The plan for the day:




Nothing. Absolutely nothing.

I may go for a walk downtown and take some pictures for B. Dad, Monika & I might be heading down to the bar later if Great-grandma is willing to stay home with the kids.

Other than that. Nada. Life is sweet right now.

Tuesday, August 14, 2007

flustrated

I am just so dam tired. I never really understood how horrible grief was. Don't get me wrong. I was sad when my grandpa died...that hurt me. I was sad and confused when my ex husband died. But I did not grieve as I am grieving the death of dad. I feel like part of me is just no longer there. I can't quite put my finger on which part of me is missing. I just feel wrong. Does that make sense at all?
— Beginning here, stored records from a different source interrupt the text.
(** * webchanges: the worker that runs jobs ([webchanges/worker.py])

    A shallow embedding of [run_jobs] and of the functions nested in it
    ([job_runner], [get_virt_mem]), followed by the properties of the
    change classifier, of the retry policy and of the two-phase scheduler.

    Conventions of the embedding.
    - Python [int] is [Z]; [str] is [string]; [None]-able values are
      [option]; a Python [dict] whose order is observable (the history of
      snapshots, most recent first) is an association list.
    - A timestamp is a number of seconds; the worker only copies it and
      compares it with [0], so it is kept as a [Z].
    - The worker has three kinds of effects: it writes snapshots
      ([JobState.save]), it files job states in the report
      ([urlwatcher.report.*]) and it starts work on a thread pool.  They are
      recorded, in program order, as a list of [Event]s carried by a small
      state-and-exception monad [M].  Calls to [logger] are not recorded.
    - Collaborators that live outside [worker.py] (the job's own
      [with_defaults] and [JobState.process], [difflib.get_close_matches],
      [psutil], [os.cpu_count]) are fields of the record [Collaborators].

    The functions of the entry point ([webchanges/cli.py]) that look for,
    copy and create files are embedded in the module [Cli], over an
    interface to [pathlib] and a table of files, and their properties are
    in [CliFacts]. *)

From Stdlib Require Import ZArith List String Bool Lia.
Import ListNotations.
Local Open Scope Z_scope.
(** * Objects tasks: Rectangle, getJSON / fromJSON and the css selector builder

    A shallow embedding of [task/08-objects-tasks.js].

    - The numbers of a rectangle are JavaScript numbers, IEEE 754 binary64
      values: [float].  The specificity of a selector only ever adds up
      small integers: [Z].
    - A method that mutates [this] and may [throw] is a function from the
      state of [this] to either an exception or a returned value together
      with the new state of [this] (the monad [method]).  [return this]
      followed by a chained call is sequencing in that monad.
    - A [Set] of strings is a [gset string]; an array of strings that is
      only pushed to is a [list string], [push] appending at the end.
    - [getJSON] and [fromJSON] call four built-ins.  [Object.create] and
      [Object.assign] are modelled on objects that have a prototype and a
      list of own properties.  [JSON.stringify] and [JSON.parse] are the
      two operations of a class [JSONRuntime]; [Module JSON] gives the
      instance on binary64 numbers, and [Module Grammar] the grammar of
      the texts that it reads. *)

From Stdlib Require Import Floats ZArith Ascii.
From Stdlib Require Import DecimalString DecimalPos DecimalZ DecimalFacts.
From stdpp Require Import gmap strings list pretty.

Local Open Scope string_scope.
Local Open Scope list_scope.

(** ** Exceptions *)

(** [new Error(message)] is what the selector throws; [SyntaxError] is what
    [JSON.parse] throws on a text that is not JSON; [TypeError] is what
    [Object.assign] throws when a property cannot be written. *)
Inductive exn : Type :=
  | Error (message : string)
  | SyntaxError
  | TypeError.

Inductive result (A : Type) : Type :=
  | Ok (a : A)
  | Throw (e : exn).
Arguments Ok {A} a.
Arguments Throw {A} e.

#[global] Instance result_ret : MRet result := fun _ a => Ok a.
#[global] Instance result_bind : MBind result := fun _ _ f r =>
  match r with
  | Ok a => f a
  | Throw e => Throw e
  end.

(** ** Rectangle *)

(** [function Rectangle(width, height) { this.width = width; this.height = height; }] *)
Record Rectangle : Type := new_Rectangle { width : float; height : float }.

(** [Rectangle.prototype.getArea] *)
Definition getArea (this : Rectangle) : float :=
  (width this * height this)%float.

(** ** class Selector *)

Record Selector : Type := mkSelector {
  specificity : Z;
  parts : list string;
  seen : gset string
}.

(** The constructor; it takes no parameter, so [new Selector(x)] ignores [x]. *)
Definition new_Selector : Selector :=
  {| specificity := 0; parts := []; seen := ∅ |}.

(** A method called on a selector. *)
Definition method (A : Type) : Type := Selector -> result (A * Selector).

#[global] Instance method_ret : MRet method := fun _ a this => Ok (a, this).
#[global] Instance method_bind : MBind method := fun _ _ f m this =>
  match m this with
  | Ok (a, this') => f a this'
  | Throw e => Throw e
  end.

(** The object a chain of calls leaves behind, and the value it returns. *)
Definition exec {A} (m : method A) (this : Selector) : result Selector :=
  match m this with
  | Ok (_, this') => Ok this'
  | Throw e => Throw e
  end.

Definition eval {A} (m : method A) (this : Selector) : result A :=
  match m this with
  | Ok (a, _) => Ok a
  | Throw e => Throw e
  end.

(** A call on the selector that an expression evaluates to: [r.m(...)].
    [r ;> m] is the object the call leaves (the builder methods return
    [this]), [r ;>> m] is the value the call returns. *)
Definition call {A} (r : result Selector) (m : method A) : result Selector :=
  this ← r; exec m this.

Definition call_value {A} (r : result Selector) (m : method A) : result A :=
  this ← r; eval m this.

Notation "r ;> m" := (call r m) (at level 50, left associativity).
Notation "r ;>> m" := (call_value r m) (at level 50, left associativity).

(** [throw new Error(message)] *)
Definition throw {A} (e : exn) : method A := fun _ => Throw e.

Definition duplicate_message : string :=
  "Element, id and pseudo-element should not occur more than one time inside the selector".

(** [Array.prototype.join] on an array of strings. *)
Definition join (separator : string) (array : list string) : string :=
  String.concat separator array.

Module Selector.

(** [this.parts.push(part)] *)
Definition push_part (part : string) : method unit := fun this =>
  Ok (tt, {| specificity := specificity this;
             parts := parts this ++ [part];
             seen := seen this |}).

(** [this.specificity += n] *)
Definition add_specificity (n : Z) : method unit := fun this =>
  Ok (tt, {| specificity := specificity this + n;
             parts := parts this;
             seen := seen this |}).

(** [this.seen.add(value)] *)
Definition seen_add (value : string) : method unit := fun this =>
  Ok (tt, {| specificity := specificity this;
             parts := parts this;
             seen := seen this ∪ {[ value ]} |}).

(** [this.seen.has(value)] *)
Definition seen_has (value : string) : method bool := fun this =>
  Ok (bool_decide (value ∈ seen this), this).

Definition _checkDuplicate (value : string) : method unit :=
  has ← seen_has value;
  if has : bool then throw (Error duplicate_message) else seen_add value.

Definition element (value : string) : method unit :=
  _checkDuplicate "element";;
  push_part value;;
  add_specificity 1.

Definition id (value : string) : method unit :=
  _checkDuplicate "id";;
  push_part ("#" +:+ value);;
  add_specificity 100.

Definition class (value : string) : method unit :=
  _checkDuplicate "class";;
  push_part ("." +:+ value);;
  add_specificity 10.

Definition attr (value : string) : method unit :=
  _checkDuplicate "attr";;
  let attr := "[" +:+ value +:+ "]" in
  push_part attr;;
  add_specificity 1.

Definition pseudoClass (value : string) : method unit :=
  _checkDuplicate "pseudoClass";;
  push_part (":" +:+ value);;
  add_specificity 1.

Definition pseudoElement (value : string) : method unit :=
  _checkDuplicate "psuedoElement";;
  push_part ("::" +:+ value);;
  add_specificity 0.

Definition stringify : method string := fun this =>
  Ok (join "" (parts this), this).

End Selector.

(** ** The facade *)

Module cssSelectorBuilder.

Definition element (value : string) : result Selector :=
  exec (Selector.element value) new_Selector.

Definition id (value : string) : result Selector :=
  exec (Selector.element "";; Selector.id value) new_Selector.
I look at the mountains when I am driving and they don't look right. It is almost as if there is a constant haze in front of my eyes. The sun is shining and the sky is blue but the colors aren't bright enough. I keep taking off my glasses and cleaning them but the lenses just don't get clean enough. I can't see any smudges but I know they must be there.

I can't cry. I need to. I can feel it inside me, growing and it has begun to consume my heart. Am I shutting down? Am I putting up a concrete barrier around my heart? I have nothing to give but I need to be able to give something. At the very least, my children need to have a mother that is capable of giving them the love and comfort they need. Do I have that within me? I can't be in a relationship because i am empty inside. That scares me. It really fucking scares me.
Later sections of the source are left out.